What to produce
Please return every line of the records that contains the word "RuleMetadata".

· · · · ·

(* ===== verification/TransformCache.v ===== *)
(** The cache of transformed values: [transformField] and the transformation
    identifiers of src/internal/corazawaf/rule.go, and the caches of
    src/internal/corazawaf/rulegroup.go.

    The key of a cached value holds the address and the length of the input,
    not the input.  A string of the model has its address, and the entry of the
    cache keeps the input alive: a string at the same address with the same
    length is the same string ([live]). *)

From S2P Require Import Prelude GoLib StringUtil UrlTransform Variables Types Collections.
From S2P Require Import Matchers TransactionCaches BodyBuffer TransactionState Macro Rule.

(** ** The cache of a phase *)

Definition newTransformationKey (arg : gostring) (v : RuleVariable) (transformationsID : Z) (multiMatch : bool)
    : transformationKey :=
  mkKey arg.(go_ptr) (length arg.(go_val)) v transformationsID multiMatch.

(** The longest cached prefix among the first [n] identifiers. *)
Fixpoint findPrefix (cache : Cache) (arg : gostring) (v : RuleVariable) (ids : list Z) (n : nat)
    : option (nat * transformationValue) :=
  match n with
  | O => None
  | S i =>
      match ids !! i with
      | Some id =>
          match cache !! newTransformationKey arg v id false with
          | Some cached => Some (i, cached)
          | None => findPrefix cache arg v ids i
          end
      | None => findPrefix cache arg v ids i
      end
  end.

· · · · ·

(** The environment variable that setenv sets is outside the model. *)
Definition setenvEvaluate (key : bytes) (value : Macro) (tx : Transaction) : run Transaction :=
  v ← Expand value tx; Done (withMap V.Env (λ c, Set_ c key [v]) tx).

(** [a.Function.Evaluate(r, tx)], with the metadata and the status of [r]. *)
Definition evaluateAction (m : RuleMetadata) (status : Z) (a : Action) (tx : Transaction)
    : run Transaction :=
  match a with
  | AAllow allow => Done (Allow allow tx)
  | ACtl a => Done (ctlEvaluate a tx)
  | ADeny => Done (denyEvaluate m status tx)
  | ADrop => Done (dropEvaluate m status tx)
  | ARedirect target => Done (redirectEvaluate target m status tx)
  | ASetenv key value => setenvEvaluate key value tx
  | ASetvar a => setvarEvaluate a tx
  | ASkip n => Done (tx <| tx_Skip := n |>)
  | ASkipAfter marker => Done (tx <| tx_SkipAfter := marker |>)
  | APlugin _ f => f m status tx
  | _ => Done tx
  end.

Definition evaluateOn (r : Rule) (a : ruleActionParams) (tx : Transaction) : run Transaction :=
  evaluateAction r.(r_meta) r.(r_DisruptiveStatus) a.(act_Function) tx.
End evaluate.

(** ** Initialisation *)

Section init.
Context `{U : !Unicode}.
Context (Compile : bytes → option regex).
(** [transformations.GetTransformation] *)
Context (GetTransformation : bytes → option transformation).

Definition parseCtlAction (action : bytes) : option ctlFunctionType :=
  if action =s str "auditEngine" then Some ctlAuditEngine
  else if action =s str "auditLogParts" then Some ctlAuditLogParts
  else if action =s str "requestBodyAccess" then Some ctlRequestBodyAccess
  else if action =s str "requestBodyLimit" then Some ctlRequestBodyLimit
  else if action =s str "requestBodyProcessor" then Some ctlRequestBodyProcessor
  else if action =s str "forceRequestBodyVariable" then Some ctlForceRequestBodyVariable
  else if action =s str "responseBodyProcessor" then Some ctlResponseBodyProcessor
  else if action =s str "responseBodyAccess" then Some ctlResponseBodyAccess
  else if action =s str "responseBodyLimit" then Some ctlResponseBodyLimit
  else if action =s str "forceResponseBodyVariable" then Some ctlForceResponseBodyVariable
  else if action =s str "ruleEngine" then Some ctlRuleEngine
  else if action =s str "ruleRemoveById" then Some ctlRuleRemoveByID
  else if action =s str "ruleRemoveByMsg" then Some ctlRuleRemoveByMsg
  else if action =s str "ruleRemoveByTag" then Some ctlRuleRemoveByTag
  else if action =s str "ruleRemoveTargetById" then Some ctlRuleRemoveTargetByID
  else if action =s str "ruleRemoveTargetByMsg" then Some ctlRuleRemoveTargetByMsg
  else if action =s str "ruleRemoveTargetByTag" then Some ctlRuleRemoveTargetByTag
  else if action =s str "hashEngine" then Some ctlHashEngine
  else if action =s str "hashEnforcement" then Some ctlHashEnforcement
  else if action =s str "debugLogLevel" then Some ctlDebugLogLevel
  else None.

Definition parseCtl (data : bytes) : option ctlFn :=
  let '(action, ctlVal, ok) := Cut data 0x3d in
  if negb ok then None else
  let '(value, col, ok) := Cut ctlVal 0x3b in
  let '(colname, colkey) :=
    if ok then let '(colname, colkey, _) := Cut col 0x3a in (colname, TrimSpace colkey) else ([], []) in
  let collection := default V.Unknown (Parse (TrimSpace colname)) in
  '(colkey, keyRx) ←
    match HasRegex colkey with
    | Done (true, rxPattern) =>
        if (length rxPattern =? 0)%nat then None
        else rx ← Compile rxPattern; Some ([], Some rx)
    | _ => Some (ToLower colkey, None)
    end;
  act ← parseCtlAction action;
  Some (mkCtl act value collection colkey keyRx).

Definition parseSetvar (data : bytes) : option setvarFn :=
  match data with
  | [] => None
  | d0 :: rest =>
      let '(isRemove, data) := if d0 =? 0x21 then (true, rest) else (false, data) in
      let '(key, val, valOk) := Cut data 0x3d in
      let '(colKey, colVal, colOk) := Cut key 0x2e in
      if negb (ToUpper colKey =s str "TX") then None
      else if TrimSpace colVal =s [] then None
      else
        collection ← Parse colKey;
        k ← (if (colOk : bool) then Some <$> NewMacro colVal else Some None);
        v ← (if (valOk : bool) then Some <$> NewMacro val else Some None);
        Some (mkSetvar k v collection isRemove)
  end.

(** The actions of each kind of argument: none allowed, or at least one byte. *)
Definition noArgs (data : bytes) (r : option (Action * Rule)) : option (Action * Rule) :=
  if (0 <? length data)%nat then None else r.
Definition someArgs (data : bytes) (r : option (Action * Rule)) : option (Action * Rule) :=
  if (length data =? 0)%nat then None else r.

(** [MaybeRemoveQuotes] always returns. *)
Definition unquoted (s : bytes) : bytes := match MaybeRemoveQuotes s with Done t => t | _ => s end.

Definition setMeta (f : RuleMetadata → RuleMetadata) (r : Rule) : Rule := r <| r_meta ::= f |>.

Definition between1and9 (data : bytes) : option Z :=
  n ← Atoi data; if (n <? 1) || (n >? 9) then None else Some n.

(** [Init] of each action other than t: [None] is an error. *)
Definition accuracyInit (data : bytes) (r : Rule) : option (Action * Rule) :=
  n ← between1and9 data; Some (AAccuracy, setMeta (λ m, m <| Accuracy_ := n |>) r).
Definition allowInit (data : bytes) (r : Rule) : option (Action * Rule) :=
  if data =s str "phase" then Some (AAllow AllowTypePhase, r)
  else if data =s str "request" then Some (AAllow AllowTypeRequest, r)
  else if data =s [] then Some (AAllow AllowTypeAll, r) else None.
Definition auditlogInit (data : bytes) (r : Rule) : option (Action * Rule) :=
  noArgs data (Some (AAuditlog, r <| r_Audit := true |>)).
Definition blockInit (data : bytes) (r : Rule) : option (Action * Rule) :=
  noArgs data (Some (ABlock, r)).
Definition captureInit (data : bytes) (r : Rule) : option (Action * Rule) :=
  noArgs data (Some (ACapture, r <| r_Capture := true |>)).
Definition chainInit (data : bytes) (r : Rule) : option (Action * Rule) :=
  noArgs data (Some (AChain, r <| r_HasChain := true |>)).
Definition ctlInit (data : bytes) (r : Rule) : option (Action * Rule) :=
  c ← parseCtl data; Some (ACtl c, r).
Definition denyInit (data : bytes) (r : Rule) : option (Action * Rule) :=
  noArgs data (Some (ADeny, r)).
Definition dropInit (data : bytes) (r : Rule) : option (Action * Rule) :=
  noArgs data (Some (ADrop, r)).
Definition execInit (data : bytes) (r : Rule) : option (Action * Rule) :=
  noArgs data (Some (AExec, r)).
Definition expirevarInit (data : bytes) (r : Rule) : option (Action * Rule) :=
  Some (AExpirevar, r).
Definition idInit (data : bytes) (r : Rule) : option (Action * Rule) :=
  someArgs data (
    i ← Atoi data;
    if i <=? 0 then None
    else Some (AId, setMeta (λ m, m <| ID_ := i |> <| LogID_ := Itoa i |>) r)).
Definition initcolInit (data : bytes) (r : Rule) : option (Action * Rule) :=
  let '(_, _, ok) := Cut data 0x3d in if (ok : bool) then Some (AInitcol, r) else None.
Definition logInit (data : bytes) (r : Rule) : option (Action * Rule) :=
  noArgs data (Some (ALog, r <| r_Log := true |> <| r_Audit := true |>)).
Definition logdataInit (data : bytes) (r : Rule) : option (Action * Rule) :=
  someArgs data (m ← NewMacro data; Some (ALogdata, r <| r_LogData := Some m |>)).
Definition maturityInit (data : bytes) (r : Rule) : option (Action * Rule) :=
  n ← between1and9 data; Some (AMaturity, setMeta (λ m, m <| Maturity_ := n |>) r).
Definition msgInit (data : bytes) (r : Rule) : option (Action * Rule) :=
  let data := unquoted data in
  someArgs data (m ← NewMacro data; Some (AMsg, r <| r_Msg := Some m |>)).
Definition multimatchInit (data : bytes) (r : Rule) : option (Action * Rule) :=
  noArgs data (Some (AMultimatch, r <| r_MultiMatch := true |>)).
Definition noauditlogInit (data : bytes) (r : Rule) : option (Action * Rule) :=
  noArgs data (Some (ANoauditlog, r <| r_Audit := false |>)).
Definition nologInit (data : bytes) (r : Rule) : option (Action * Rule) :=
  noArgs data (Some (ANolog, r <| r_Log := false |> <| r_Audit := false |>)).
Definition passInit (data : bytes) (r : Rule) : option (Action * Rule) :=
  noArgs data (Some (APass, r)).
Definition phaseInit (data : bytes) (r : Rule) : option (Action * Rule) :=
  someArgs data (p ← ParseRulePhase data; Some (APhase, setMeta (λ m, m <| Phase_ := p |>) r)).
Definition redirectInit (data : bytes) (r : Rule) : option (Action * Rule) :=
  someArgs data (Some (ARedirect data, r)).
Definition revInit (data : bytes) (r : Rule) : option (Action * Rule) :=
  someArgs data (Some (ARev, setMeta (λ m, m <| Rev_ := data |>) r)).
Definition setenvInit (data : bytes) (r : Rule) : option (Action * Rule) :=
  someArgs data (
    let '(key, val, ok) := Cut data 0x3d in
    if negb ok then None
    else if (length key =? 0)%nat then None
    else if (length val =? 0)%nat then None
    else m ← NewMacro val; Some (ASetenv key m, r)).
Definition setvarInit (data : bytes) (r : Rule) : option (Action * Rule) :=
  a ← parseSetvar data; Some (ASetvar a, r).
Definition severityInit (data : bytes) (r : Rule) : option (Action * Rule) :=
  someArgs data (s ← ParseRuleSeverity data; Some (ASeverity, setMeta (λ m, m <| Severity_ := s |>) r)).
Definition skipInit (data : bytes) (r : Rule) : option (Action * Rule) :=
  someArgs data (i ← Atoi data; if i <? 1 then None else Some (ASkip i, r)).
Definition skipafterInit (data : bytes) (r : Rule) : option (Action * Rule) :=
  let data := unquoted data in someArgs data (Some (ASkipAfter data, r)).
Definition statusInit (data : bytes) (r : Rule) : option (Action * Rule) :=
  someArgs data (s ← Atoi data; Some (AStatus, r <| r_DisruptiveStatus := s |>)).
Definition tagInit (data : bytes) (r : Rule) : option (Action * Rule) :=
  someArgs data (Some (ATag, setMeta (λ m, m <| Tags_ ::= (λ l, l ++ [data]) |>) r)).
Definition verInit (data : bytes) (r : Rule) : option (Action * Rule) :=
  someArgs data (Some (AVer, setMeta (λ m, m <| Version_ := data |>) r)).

· · · · ·

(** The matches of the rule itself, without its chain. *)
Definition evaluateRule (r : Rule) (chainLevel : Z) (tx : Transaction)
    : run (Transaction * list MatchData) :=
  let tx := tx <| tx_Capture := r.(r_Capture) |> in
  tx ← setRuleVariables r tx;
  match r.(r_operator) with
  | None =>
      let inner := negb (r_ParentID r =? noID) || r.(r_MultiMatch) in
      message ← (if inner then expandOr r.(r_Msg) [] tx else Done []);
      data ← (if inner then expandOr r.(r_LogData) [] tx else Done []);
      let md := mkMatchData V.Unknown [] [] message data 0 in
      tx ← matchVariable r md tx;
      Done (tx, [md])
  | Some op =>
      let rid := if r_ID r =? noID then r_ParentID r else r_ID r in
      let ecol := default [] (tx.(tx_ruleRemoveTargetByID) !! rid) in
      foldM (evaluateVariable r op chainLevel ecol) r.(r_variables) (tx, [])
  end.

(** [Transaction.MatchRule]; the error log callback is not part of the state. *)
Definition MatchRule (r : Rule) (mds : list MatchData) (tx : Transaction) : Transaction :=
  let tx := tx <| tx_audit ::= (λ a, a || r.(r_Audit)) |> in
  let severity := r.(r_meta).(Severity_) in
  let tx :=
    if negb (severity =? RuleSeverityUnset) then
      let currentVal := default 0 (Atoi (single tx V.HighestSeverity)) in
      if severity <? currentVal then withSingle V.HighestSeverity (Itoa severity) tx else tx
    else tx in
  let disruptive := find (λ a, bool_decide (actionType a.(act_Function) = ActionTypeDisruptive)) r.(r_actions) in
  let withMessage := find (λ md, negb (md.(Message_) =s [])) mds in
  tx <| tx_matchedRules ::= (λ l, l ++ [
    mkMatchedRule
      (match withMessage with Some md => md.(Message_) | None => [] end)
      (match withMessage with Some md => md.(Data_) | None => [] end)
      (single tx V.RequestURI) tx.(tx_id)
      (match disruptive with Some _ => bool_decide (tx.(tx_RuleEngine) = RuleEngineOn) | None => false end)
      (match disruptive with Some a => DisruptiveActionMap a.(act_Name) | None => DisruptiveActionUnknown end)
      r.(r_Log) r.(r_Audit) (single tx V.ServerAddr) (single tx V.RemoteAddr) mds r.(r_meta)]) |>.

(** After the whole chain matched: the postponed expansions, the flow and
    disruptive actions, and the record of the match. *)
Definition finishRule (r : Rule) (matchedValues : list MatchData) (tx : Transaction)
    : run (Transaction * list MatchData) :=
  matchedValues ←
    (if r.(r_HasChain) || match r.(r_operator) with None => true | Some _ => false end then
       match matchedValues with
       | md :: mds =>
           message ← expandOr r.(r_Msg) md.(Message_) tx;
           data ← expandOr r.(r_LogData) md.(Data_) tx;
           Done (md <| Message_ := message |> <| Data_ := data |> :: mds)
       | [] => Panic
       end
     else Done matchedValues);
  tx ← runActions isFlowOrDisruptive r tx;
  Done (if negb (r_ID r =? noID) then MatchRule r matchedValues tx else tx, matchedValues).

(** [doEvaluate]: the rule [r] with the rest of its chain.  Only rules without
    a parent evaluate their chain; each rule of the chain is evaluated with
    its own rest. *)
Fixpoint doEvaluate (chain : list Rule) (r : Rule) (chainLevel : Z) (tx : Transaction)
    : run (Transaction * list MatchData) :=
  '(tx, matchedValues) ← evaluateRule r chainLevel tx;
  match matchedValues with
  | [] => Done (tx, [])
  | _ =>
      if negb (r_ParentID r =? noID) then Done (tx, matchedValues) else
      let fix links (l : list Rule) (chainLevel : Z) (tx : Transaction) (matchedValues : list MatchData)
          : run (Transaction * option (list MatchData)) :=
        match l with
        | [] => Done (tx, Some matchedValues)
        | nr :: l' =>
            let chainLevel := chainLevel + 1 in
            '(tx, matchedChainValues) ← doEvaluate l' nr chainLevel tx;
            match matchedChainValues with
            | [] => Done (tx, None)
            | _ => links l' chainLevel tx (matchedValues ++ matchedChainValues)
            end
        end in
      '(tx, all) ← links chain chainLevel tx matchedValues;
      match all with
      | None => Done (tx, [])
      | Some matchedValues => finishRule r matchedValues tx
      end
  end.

· · · · ·

Written solution
Definition evaluateAction (m : RuleMetadata) (status : Z) (a : Action) (tx : Transaction)
Definition setMeta (f : RuleMetadata → RuleMetadata) (r : Rule) : Rule := r <| r_meta ::= f |>.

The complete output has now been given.